As senhoras dos coronéis já tinham uma solução para o problema: elas haviam decidido que colocariam olheiros nos pontos mais altos da serra e nas principais entradas da cidade. Caso o vigilantes vissem ou ouvissem alguma coisa, desceriam e avisariam pros coronéis, que subiriam em comitiva e fora da cidade negociariam uma solução. Perguntariam aos chefes da Coluna quais eram as suas necessidades e se prontificariam a fornecer o que fosse necessário sem que houvesse hostilidade com o povo da cidade. Quando elas mandaram os maridos levarem essa ideia pra última reunião, todos concordaram. Deve ter sido Nossa Senhora das Vitórias que clareou. Os coronéis começaram a pôr o plano em ação de imediato: escolheram os rapazes mais fortes da cidade, os atletas da época, e os distribuíram nos pontos mais altos da serra. Cada um ficaria com uma montaria arriada, para não perderem tempo caso ocorresse alguma suspeita. Se acontecesse, a comitiva subiria para a serra, já estava tudo acertado entre os coronéis. Uns dariam dinheiro, outros gado, outros mantimentos. Fariam uma proposta bem chamativa, não queriam confusão, já que um bando de homens armados passando por dentro de uma cidade ordeira não ia terminar bem. O dono do bar exagerou um pouco quando disse que seria um massacre, mas ele tinha suas razões. Tinha uma família grande e bonita pensou até em mandá-los pro Simão, mas não adiantava: ninguém sabia por onde os revoltosos viriam. Ele estava tão preocupado que prometeu um barril de 50 litros de pinga e um saco da legítima Jurubeba Leão do Norte (nessa época era vendida em sacos de estopa, as 36 garrafas eram revestidas com palha). Aquela atitude causou admiração, Seu Duda não era de abrir a mão por nada, deve ter sido o medo de algum revoltoso se engraçar com Marivone. É nisso que dá casar com mulher bonita! Os coronéis escolheram Ivo pra ficar no Cruzeiro, era a passagem mais provável. Se os revoltosos viessem, com certeza seria por ali. Ivo era um atleta natural, praquela época um homem com 1,90m e forte se destacava em qualquer canto. Além disso, ele jogava futebol, praticava boxe, nadava… Era o homem certo. Daí o motivo de os coronéis o colocarem no ponto mais estratégico da Serra do Periperi.
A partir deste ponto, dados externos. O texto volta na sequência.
Lemma feed_empties datas : forall st : @pstate J,
  buffer st = [] -> concat datas = [] -> fold_left received datas st = st.
Proof.
  induction datas as [|d ds IH]; intros st Hb Hc; simpl in *.
  - reflexivity.
  - apply app_eq_nil in Hc as [-> Hds].
    rewrite received_empty by assumption. now apply IH.
Qed.

Lemma received_scanned st d st' r :
  buffer st = [] -> scan st d = Some st' ->
  received st (d ++ r) = drain st' r.
Proof.
  intros Hb H. unfold StreamParser.received. rewrite Hb. simpl.
  now apply drain_after_scan.
Qed.

Lemma scan_set_buffer t : forall st b,
  scan (set_buffer st b) t =
  option_map (fun s => set_buffer s b) (scan st t).
Proof.
  induction t as [|c t IH]; intros st b; cbn [StreamParser.scan].
  - reflexivity.
  - rewrite step_set_buffer. destruct (step st c) as [st' []]; simpl.
    + apply IH.
    + reflexivity.
Qed.

Lemma feed_until_close datas : forall st pre buf chs,
  buffer st = [] ->
  concat datas = pre ++ [rbracket] ->
  scan st pre = Some (top buf chs) ->
  fold_left received datas st = top [] chs.
Proof.
  induction datas as [|d ds IH]; intros st pre buf chs Hb Hc Hs; simpl in *.
  - destruct pre; discriminate.
  - apply app_eq_app in Hc as [l [[Hd Hl] | [Hp Hl]]].
    + (* the chunk reaches the closing bracket *)
      destruct l as [|c l].
      * rewrite app_nil_r in Hd. subst d. simpl in Hl.
        rewrite <- (app_nil_r pre).
        rewrite (received_scanned _ _ _ _ Hb Hs). simpl.
        eapply (IH _ [] [] chs); [reflexivity | now rewrite <- Hl | reflexivity].
      * destruct l; [|destruct ds; discriminate].
        simpl in Hl. injection Hl as Hc Hds. subst c d.
        rewrite (received_scanned _ _ _ _ Hb Hs).
        cbn [StreamParser.drain]. rewrite step_close.
        apply feed_empties; [reflexivity | now symmetry].
    + (* the chunk ends before it *)
      subst pre. rewrite scan_app in Hs.
      destruct (scan st d) as [st1|] eqn:Hd; [|discriminate].
      rewrite <- (app_nil_r d), (received_scanned _ _ _ _ Hb Hd). simpl.
      eapply (IH _ l [] chs); [reflexivity | assumption |].
      rewrite scan_set_buffer, Hs. reflexivity.
Qed.

Lemma parsed_all (items : list (jstring * jstring)) : forall vs,
  Forall2 (fun it v => JSON_parse (fst it) = Some v) items vs ->
  flat_map (fun it => parsed (fst it)) items = vs.
Proof.
  induction 1 as [|it v items vs Hv _ IH]; simpl.
  - reflexivity.
  - unfold parsed at 1. rewrite Hv. simpl. now rewrite IH.
Qed.

(** Chunks that hold whole characters are taken as they are. *)
Lemma feed_whole datas : forall st : @pstate J,
  Forall Utf8.whole datas ->
  fold_left on_data datas st = fold_left received datas st.
Proof.
  induction datas as [|d datas IH]; intros st H; [reflexivity|].
  inversion_clear H as [|? ? Hd Hrest]. cbn [fold_left].
  unfold StreamParser.on_data at 2. rewrite Hd. now apply IH.
Qed.

(** For every sequence of valid JSON objects, laid out as the bracketed
    array [ obj , obj , ... ] with any run of commas, spaces and line
    ends between them, and for every way of cutting that text into
    chunks that does not cut a character (chunks of one ASCII character,
    chunks ending in the middle of a string or of an object, empty
    chunks), the incremental parser emits exactly the objects of the
    text, in their order. [vs] are the values [JSON.parse] gives for the
    object texts. *)
Lemma whole_chunks_emit_objects_in_order :
  forall (s0 : jstring) (items : list (jstring * jstring)) (vs : list J)
         (datas : list (list ascii)),
    separators s0 ->
    Forall item_ok items ->
    Forall2 (fun it v => JSON_parse (fst it) = Some v) items vs ->
    Forall Utf8.whole datas ->
    concat datas = array_text s0 items ->
    curlStreamRequest JSON_parse datas 0 = Resolve vs.
Proof.
  intros s0 items vs datas Hs0 Hitems Hvs Hwhole Hcut.
  unfold curlStreamRequest.
  assert (Hfinal : fold_left on_data datas initial = top [] vs).
  { rewrite feed_whole by assumption.
    unfold array_text in Hcut.
    change (lbracket :: array_body s0 items ++ [rbracket])
      with ((lbracket :: array_body s0 items) ++ [rbracket]) in Hcut.
    eapply feed_until_close; [reflexivity | exact Hcut |].
    unfold initial. rewrite scan_array_body by assumption.
    now rewrite (parsed_all items vs Hvs). }
  rewrite Hfinal. reflexivity.
Qed.

End Facts.

(** Elements and members written without white space. *)
Lemma element_bare v : Json.text Json.Value v -> Json.text Json.Element v.
Proof.
  intros H. rewrite <- (app_nil_r v). now apply (Json.t_element [] v []).
Qed.

Lemma member_bare k e :
  Json.string_text k -> Json.text Json.Element e ->
  Json.text Json.Member (k ++ colon :: e).
Proof.
  intros Hk He. change (k ++ colon :: e) with ([] ++ k ++ [] ++ colon :: e).
  now apply Json.t_member.
Qed.

(** The two objects of scenario 6 are JSON objects. *)
Lemma scenario6_items_ok : Forall item_ok scenario6_items.
Proof.
  assert (Hplain : forall c s, Json.chars s ->
            ch_eqb c dquote = false -> ch_eqb c backslash = false ->
            (32 <=? nat_of_ascii c)%nat = true -> Json.chars (c :: s)).
  { intros c s Hs Hq Hb Hn. apply Json.chars_plain; try assumption.
    - now apply ch_eqb_neq.
    - now apply ch_eqb_neq.
    - now apply Nat.leb_le. }
  repeat constructor; simpl.
  - apply Json.object_members with (ms := removelast (tl scenario6_first)).
    apply Json.t_members_one.
    apply (member_bare (dquote :: str "a" ++ [dquote])
             (dquote :: str "x},{" ++ [dquote])).
    + constructor. repeat (apply Hplain; [|reflexivity..]). constructor.
    + apply element_bare.
      apply Json.t_string. constructor.
      repeat (apply Hplain; [|reflexivity..]). constructor.
  - apply Json.object_members with (ms := removelast (tl scenario6_second)).
    apply Json.t_members_one.
    apply (member_bare (dquote :: str "b" ++ [dquote]) (str "2")).
    + constructor. repeat (apply Hplain; [|reflexivity..]). constructor.
    + apply element_bare.
      apply Json.t_number.
      apply (Json.number_intro [] (str "2") [] []); auto.
      right. split; [split; [discriminate | reflexivity] | discriminate].
Qed.

(** ASCII text is decoded to itself. *)
Lemma ascii_whole (data : list ascii) :
  Forall (fun c => (nat_of_ascii c < 128)%nat) data -> Utf8.whole data.
Proof.
  unfold Utf8.whole, Utf8.toString.
  induction 1 as [|c data Hc _ IH]; [reflexivity|].
  cbn [map Utf8.decode Utf8.start Utf8.bytes_needed].
  change (0 =? 0) with true. cbn iota.
  unfold Utf8.lead.
  replace (Z.of_nat (nat_of_ascii c) <=? 127) with true
    by (symmetry; apply Z.leb_le; lia).
  cbn [app flat_map map].
  unfold Utf8.encode at 1.
  replace (Z.of_nat (nat_of_ascii c) <? 128) with true
    by (symmetry; apply Z.ltb_lt; lia).
  cbn [app map]. rewrite Nat2Z.id, ascii_nat_embedding.
  f_equal. exact IH.
Qed.

(** Scenario 6, run: the text arrives one character at a time. *)
Example scenario6_runs :
  Forall Utf8.whole scenario6_datas
  /\ curlStreamRequest (fun t => Some t) scenario6_datas 0
     = Resolve [scenario6_first; scenario6_second].
Proof.
  split; [|vm_compute; reflexivity].
  apply Forall_forall. intros d Hd. apply ascii_whole.
  unfold scenario6_datas in Hd. apply in_map_iff in Hd as (c & <- & Hc).
  constructor; [|constructor].
  revert c Hc. apply Forall_forall. vm_compute.
  repeat constructor.
Qed.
Ele era um grande corredor e tinha muita resistência. Quis até dispensar a montaria, mas os coronéis fizeram questão de deixar uma bom cavalo à disposição do olheiro atleta. Era uma questão de sobrevivência da
cidade, ninguém podia vacilar! As mulheres pediram aos coronéis para colocarem um jagunço no lugar de Ivo, ele era o único professor de educação física da cidade. Mas os coronéis sabiam que um jagunço não seria de total confiança, afinal, ele iria se encontrar com gente como ele, seria fácil ele se identificar com a Coluna. Tinha que ser Ivo, um jovem em que todos confiavam. Ele daria conta do recado. Dona Rosálio tava estranhando. Se a Coluna não tinha passado nem em Jequié nem em Poções, como é que estariam chegando aqui? Isso devia ser conversa fiada. Dona Turmalinda completou: “Pro lado do Verruga, também ninguém ouviu falar em revoltoso”. Ivo estava cochilando no ponto de vigília que lhe deixaram com um binóculo e uma montaria pra ele dar notícia de qualquer movimento suspeito… Mas o cochilo de Ivo tava pesado e ele deve ter sonhado com uma invasão dos revoltosos. Acordou com um grito agudo: “Te apruma, revoltoso”. Ivo nem olhou pra trás, nem se lembrou do cavalo, desceu a ladeira numa carreira alucinada. Por onde passava, arrebatava dois ou três curiosos. Quando chegou na casa do coronel que chefiava a comitiva, apontou pra serra e gritou: “Revoltosos!”. O coronel, mesmo desconfiado, escalou o resto da comitiva e subiu a serra a galope. Ivo já tinha cumprido seu papel, ficou sendo abanado e tomando garapa de cana pra recuperar. Já era um herói!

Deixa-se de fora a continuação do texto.